* **Exercise objective**
In the records below, find the line holding "a file is its line. *)" and the line holding "else if (z =? 2)%Z". Set down both, with every line between them, exactly.

⟨

(* ===== verification/KeyProps.v ===== *)
(** * Properties of the subscription key pool

    The theorems about server/src/api/subscriptions/mod.rs and
    lib/pdm-api-types/src/subscription.rs, each with an instance at a concrete pool.

    First an instance of the parts of other crates the key pool uses: the container is a finite map,
    a configuration file holds one line with the map's code number in binary, and the digest of
    a file is its line. *)
From S2P Require Import Prelude RustStr Remotes Disk SubscriptionTypes KeyPool KeyPlan KeyInv KeyRouter KeyAuth KeyOrphan KeyProposals KeyDrain KeyFacts.

#[local] Open Scope string_scope.

(** ** Code numbers *)
Global Instance SubscriptionLevel_countable : Countable SubscriptionLevel.
Proof.
  refine (inj_countable' level_rank
    (λ z, if (z =? 0)%Z then LevelNone else if (z =? 1)%Z then LevelUnknown
          else if (z =? 2)%Z then Community else if (z =? 3)%Z then Basic
          else if (z =? 4)%Z then Standard else Premium) _). by intros [].
Defined.
Global Instance ProductType_countable : Countable ProductType.
Proof.
  refine (inj_countable' (λ p, match p with PPve => (true, true) | PPbs => (true, false)
                                          | PPmg => (false, true) | PPom => (false, false) end)
    (λ b, match b with (true, true) => PPve | (true, false) => PPbs
                     | (false, true) => PPmg | (false, false) => PPom end) _). by intros [].
Defined.
Global Instance SubscriptionKeySource_countable : Countable SubscriptionKeySource.
Proof.
  refine (inj_countable' (λ s, match s with Manual => true | Adopted => false end)
    (λ b : bool, if b then Manual else Adopted) _). by intros [].
Defined.
Global Instance SubscriptionStatus_countable : Countable SubscriptionStatus.
Proof.
  refine (inj_countable' (λ s, match s with New => inl 0%nat | Active => inl 1%nat
                                          | NotFoundStatus => inl 2%nat | OtherStatus s => inr s end)
    (λ x, match x with inl 0 => New | inl 1 => Active | inl _ => NotFoundStatus
                     | inr s => OtherStatus s end) _). by intros [].
Defined.
Global Instance SubscriptionKeyEntry_countable : Countable SubscriptionKeyEntry.
Proof.
  refine (inj_countable'
    (λ e, (key e, product_type e, level e, source e, (remote e, node e, pending_clear e, serverid e),
           (sub_status e, next_due_date e, product_name e, check_time e)))
    (λ '(k, p, l, s, (r, n, pc, si), (st, nd, pn, ct)),
       {| key := k; product_type := p; level := l; source := s; remote := r; node := n;
          pending_clear := pc; serverid := si; sub_status := st; next_due_date := nd;
          product_name := pn; check_time := ct |}) _). by intros [].
Defined.

(** ** The instance *)
Definition ex_pool : Type := gmap string SubscriptionKeyEntry.
Definition ex_write (c : ex_pool) : file := [Text (pos_string (encode c))].
Definition ex_parse (f : file) : option ex_pool :=
  match f with
  | [] => Some ∅
  | [Text s] => decode (string_pos s)
  | _ => None
  end.
Definition ex_sha (f : file) : string := match f with [Text s] => s | _ => "-" end.

(** [NODE_SCHEMA] for the example: host name characters *)
Definition ex_node (n : string) : bool :=
  negb (is_empty n)
  && forall_char (λ c, is_ascii_digit c || in_range "a" "z" c || Ascii.eqb c "-") n.

Global Instance ex_key_env : KeyPoolEnv := {
  config_data := ex_pool;
  sd_iter := map_to_list;
  sd_get c k := c !! k;
  sd_insert c k e := <[k := e]> c;
  sd_remove c k := delete k c;
  parse_keys := ex_parse;
  write_keys c := Some (ex_write c);
  shadow_data := ();
  shadow_remove s _ := s;
  parse_shadow _ := Some ();
  write_shadow _ := Some [];
  sha256 := ex_sha;
  node_schema := ex_node;
  default_status := NotFoundStatus;
  hash_json l := pos_string (encode l);
}.

Global Instance ex_key_laws : KeyPoolLaws.
Proof.
  split; simpl.
  - intros c. apply NoDup_fst_map_to_list.
  - intros c k e. by rw elem_of_map_to_list.
  - intros c k e k'. case_decide; [subst; by rw lookup_insert_eq | by rw lookup_insert_ne].
  - intros c k k'. case_decide; [subst; by rw lookup_delete_eq | by rw lookup_delete_ne].
  - intros c f [= <-]. exists c. split; [| done]. unfold ex_parse, ex_write.
    by rw string_pos_pos_string decode_encode.
Qed.

Lemma ex_writes (c : config_data) : is_Some (write_keys c).
Proof. simpl. eauto. Qed.

(** ** Surroundings: a PVE remote with two nodes and a PBS remote *)
Definition ex_info (st : SubscriptionStatus) (s : option Z) (k : option string) : NodeSubscriptionInfo :=
  {| ni_status := st; ni_sockets := s; ni_key := k; ni_level := LevelNone; ni_serverid := None;
     ni_check_time := None; ni_next_due_date := None |}.

Definition k1 : string := "pve2p-0123456789".
Definition k2 : string := "pve8b-00000000aa".
Definition k3 : string := "pbsc-0123456789".

Definition ex_remotes : list (string * RemoteType) := [("pve", Pve); ("pbs", Pbs)].

Definition ex_live (live : gmap string (gmap string (option NodeSubscriptionInfo))) (r : string) :
    result error (gmap string (option NodeSubscriptionInfo)) :=
  match live !! r with Some m => Ok m | None => Err (Error OtherIo []) end.

Definition ex_env (live : gmap string (gmap string (option NodeSubscriptionInfo))) : env :=
  {| auth_id := Some "root@pam"; priv_audit := λ _ _, true; priv_modify := λ _ _, true;
     remotes_config := Ok ex_remotes; live_info := ex_live live; perform := λ _, Ok () |}.

(** Nobody has a subscription. *)
Definition ex_idle : env :=
  ex_env {[ "pve" := {[ "a" := Some (ex_info NotFoundStatus (Some 2%Z) None);
                        "b" := Some (ex_info NotFoundStatus (Some 4%Z) None) ]};
            "pbs" := {[ "localhost" := Some (ex_info NotFoundStatus None None) ]} ]}.

Definition ex_disk (c : ex_pool) : dir := {[ KEYS_CFG := ex_write c ]}.
Definition ex_world (c : ex_pool) : world := quiet_world (ex_disk c).
Definition ex_entry (k : string) (p : ProductType) (b : option (string * string)) (pc : bool)
    : SubscriptionKeyEntry :=
  set_pending (new_entry k p Premium Manual b) pc.

Lemma pool_ex_disk c : pool (ex_disk c) = Some c.
Proof.
  unfold pool, pool_content, ex_disk. rw lookup_singleton_eq. simpl. unfold ex_parse, ex_write.
  by rw string_pos_pos_string decode_encode.
Qed.

(** A check of the invariant that computes. *)
Definition entry_ok (k : string) (e : SubscriptionKeyEntry) : bool :=
  String.eqb (key e) k && subscription_key_schema k
  && bool_decide (product_from_key k = Some (product_type e))
  && bool_decide (is_Some (remote e) ↔ is_Some (node e))
  && match node e with Some n => ex_node n | None => true end
  && (negb (pending_clear e) || bool_decide (is_Some (remote e))).

Definition pool_ok (c : ex_pool) : bool :=
  forallb (λ p, entry_ok p.1 p.2) (map_to_list c)
  && bool_decide (NoDup (filter_map (λ p, binding p.2) (map_to_list c))).

Lemma entry_ok_wf k e : entry_ok k e = true → entry_wf k e.
Proof.
  unfold entry_ok. rw !andb_true_iff !bool_decide_eq_true String.eqb_eq.
  intros (((((Hk & Hs) & Hp) & Hb) & Hn) & Hpc). constructor; try done.
  - unfold subscription_key_schema. by rw !andb_true_iff.
  - intros n Hne. by rw Hne in Hn.
  - intros Ht. rw Ht in Hpc. by apply bool_decide_eq_true in Hpc.
Qed.

Lemma filter_map_inj {A B} (f : A → option B) l x y b :
  NoDup (filter_map f l) → x ∈ l → y ∈ l → f x = Some b → f y = Some b → x = y.
Proof.
  induction l as [|z l IH]; intros Hnd Hx Hy Hfx Hfy; [by apply not_elem_of_nil in Hx |].
  simpl in Hnd.
  assert (∀ u, u ∈ l → f u = Some b → b ∈ filter_map f l) as Hin.
  { intros u Hu Hfu. apply elem_of_filter_map. by exists u. }
  apply elem_of_cons in Hx as [Hx|Hx]; apply elem_of_cons in Hy as [Hy|Hy]; subst; [done | | |].
  - rw Hfx in Hnd. apply NoDup_cons in Hnd as [Hnin _]. by destruct Hnin; apply (Hin y).
  - rw Hfy in Hnd. apply NoDup_cons in Hnd as [Hnin _]. by destruct Hnin; apply (Hin x).
  - apply IH; try done. by destruct (f z); [apply NoDup_cons in Hnd as [_ Hnd] |].
Qed.

Lemma pool_ok_wf c : pool_ok c = true → pool_wf c.
Proof.
  unfold pool_ok. rw andb_true_iff bool_decide_eq_true forallb_Forall_true Forall_forall.
  intros [He Hnd]. split.
  - intros k e Hg. simpl in Hg. apply elem_of_map_to_list in Hg. apply entry_ok_wf, (He (k, e) Hg).
  - intros ka e1 kb e2 b H1 H2 Hb1 Hb2. simpl in *. apply elem_of_map_to_list in H1, H2.
    by pose proof (filter_map_inj _ _ (ka, e1) (kb, e2) b Hnd H1 H2 Hb1 Hb2) as [= -> _].
Qed.

Lemma disk_wf_ex c : pool_ok c = true → disk_wf (ex_disk c).
Proof. intros Hc%pool_ok_wf. exists c. split; [apply pool_ex_disk | done]. Qed.

Section props.
Context `{KeyPoolLaws}.
Implicit Types (c : config_data) (e : SubscriptionKeyEntry).

(** C2: The pool file is well-formed in every reachable world.  Whatever calls run, in whatever
    order, however their two phases interleave with each other and with the worker, and
    whatever file operations fail: every entry is stored under its own valid key with that
    key's product, has a whole binding or none, names a valid node, has a queued clear only
    when bound, and no two keys are bound to one node. *)
Theorem reachable_pool_wf w :
  reachable w → ∃ c, pool (disk w) = Some c ∧ pool_wf c.
Proof. apply reachable_disk_wf. Qed.

(** C3: No call orphans a live subscription.  When a call releases the binding of a key, the
    remote did not report that key as the node's active key, even if other calls changed the
    pool between the query and the transaction; the digest may not collide on the two contents
    the call saw, and a caller who may modify a remote may audit it. *)
Theorem calls_never_orphan E1 E2 w w2 q auth r w' c c' k rem nod :
  auth_id E1 = Some auth →
  (∀ x, priv_modify E1 auth x = true → priv_audit E1 auth x = true) →
  no_collision (disk w) (disk w2) →
  handle E1 E2 (λ _, w2) q w = (r, w') → disk w' ≠ disk w →
  pool (disk w2) = Some c → pool (disk w') = Some c' →
  bound_in c k rem nod → ¬ bound_in c' k rem nod → ¬ live_on E1 k rem nod.
Proof.
  intros Ha Hpriv Hnc Hr Hd Hc Hc' Hb Hb'.
  destruct (handle_safe E1 E2 w2 q auth w r w' Ha Hpriv Hnc Hr) as [Heq|Hch]; [done |].
  by apply (Hch c c' Hc Hc').
Qed.

(** C13: A call changes only entries on remotes its caller may modify: an entry that differs
    afterwards was bound to such a remote or free, and is bound to such a remote or free. *)
Theorem calls_authorised E1 E2 w w2 q auth r w' c c' k e rem :
  auth_id E1 = Some auth → handle E1 E2 (λ _, w2) q w = (r, w') → disk w' ≠ disk w →
  pool (disk w2) = Some c → pool (disk w') = Some c' → sd_get c k ≠ sd_get c' k →
  sd_get c k = Some e ∨ sd_get c' k = Some e → remote e = Some rem →
  priv_modify E1 auth rem = true ∨ priv_modify E2 auth rem = true.
Proof.
  intros Ha Hr Hd Hc Hc' Hne He Hrem.
  destruct (handle_late E1 E2 w2 q auth Ha w r w' Hr) as [Heq|Hch]; [done |].
  apply (Hch c c' Hc Hc' k rem Hne). by exists e.
Qed.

⟩

* **Completed exercise**
    a file is its line. *)
From S2P Require Import Prelude RustStr Remotes Disk SubscriptionTypes KeyPool KeyPlan KeyInv KeyRouter KeyAuth KeyOrphan KeyProposals KeyDrain KeyFacts.

#[local] Open Scope string_scope.

(** ** Code numbers *)
Global Instance SubscriptionLevel_countable : Countable SubscriptionLevel.
Proof.
  refine (inj_countable' level_rank
    (λ z, if (z =? 0)%Z then LevelNone else if (z =? 1)%Z then LevelUnknown
          else if (z =? 2)%Z then Community else if (z =? 3)%Z then Basic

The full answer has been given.